By May 1918, Cobby was an experienced combat airman, having flown extensively against various enemy aircraft, including von Richthofen’s Flying Circus (he shot down two JG.I Albatros V’s), and participated in low-level attacks during the March offensive.
On 25 May 1918, Cobby, already a flight leader, was promoted to captain. Described as "an imp of mischief," he personalized his Sopwith Camel by decorating it with caricatures of comic actor Charlie Chaplin and adopting various flashy paint schemes, although he claimed that these were "not for conceit, but for safety," as he wanted to avoid being shot down by his own side. He again scored two kills in one day on 30 May near Estaires, an Albatros and an observation balloon, and repeated this feat the next day. Earlier he had been responsible for No. 4's first balloon kill—at Merville earlier in May. These large observation balloons, nicknamed Drachen (dragons), were a valuable target and thus well protected by fighter cover and anti-aircraft guns.
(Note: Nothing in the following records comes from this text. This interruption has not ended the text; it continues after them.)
Example missing_frame_name :
  returned (__getitem__ (triangle_world 5) unit_float unit_sampling unit_pack
              (one_video "train" 100) 0)
  = raise (KeyError (PStr "frame5"))
  /\ tried (__getitem__ (triangle_world 5) unit_float unit_sampling unit_pack
              (one_video "train" 100) 0) = [0].
Proof. split; vm_compute; reflexivity. Qed.

Example missing_video_name :
  returned (__getitem__ (triangle_world 4) unit_float unit_sampling unit_pack
              (two_videos "val" 100) 0)
  = raise (KeyError (PStr ".mp4"))
  /\ tried (__getitem__ (triangle_world 4) unit_float unit_sampling unit_pack
              (two_videos "val" 100) 0) = [0].
Proof. split; vm_compute; reflexivity. Qed.

(** The side file is read before the frames are validated: a decode
    without frames on a video without side file ends the fetch. *)
Example missing_side_file_before_validation :
  let w := {| manifest := fun _ => None;
              read_csv := fun _ _ _ => CsvRaises;
              recursion_limit := 1000;
              get_video_container := fun _ _ => ContainerOk;
              decode := fun _ _ => @Decoded unit None [] false [];
              random_draw := fun _ => 0;
              pickle_file := fun _ => None |} in
  returned (__getitem__ w unit_float unit_sampling unit_pack
              (two_videos "test" 100) 0)
  = raise (FileNotFoundError "./data/video_kpts")
  /\ tried (__getitem__ w unit_float unit_sampling unit_pack
              (two_videos "test" 100) 0) = [0].
Proof. split; vm_compute; reflexivity. Qed.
He was recommended for the Military Cross (MC) on 3 June 1918 in recognition of his combat success and for being a "bold and skilful Patrol Leader, who is setting a fine example to his Squadron." The award was upgraded to a Distinguished Flying Cross (DFC) on 2 July. He never actually got an MC.
Cobby shot down three German aircraft on 28 June and was recommended for a bar to his DFC, highlighting his triple-ace tally of 15 victories. On 15 July 1918, he and another pilot engaged five Pfalz scouts near Armentières, Cobby accounting for two of the enemy aircraft and his companion for one. The Australians were then pursued by four Fokker Triplanes but managed to evade them. This action earned him a second bar to his DFC, the citation noting that he had scored 21 kills to date and had "succeeded in destroying so many machines by hard work and by using his brains, as well as by courage and brilliant flying." The two bars to his DFC were both gazetted on 21 September.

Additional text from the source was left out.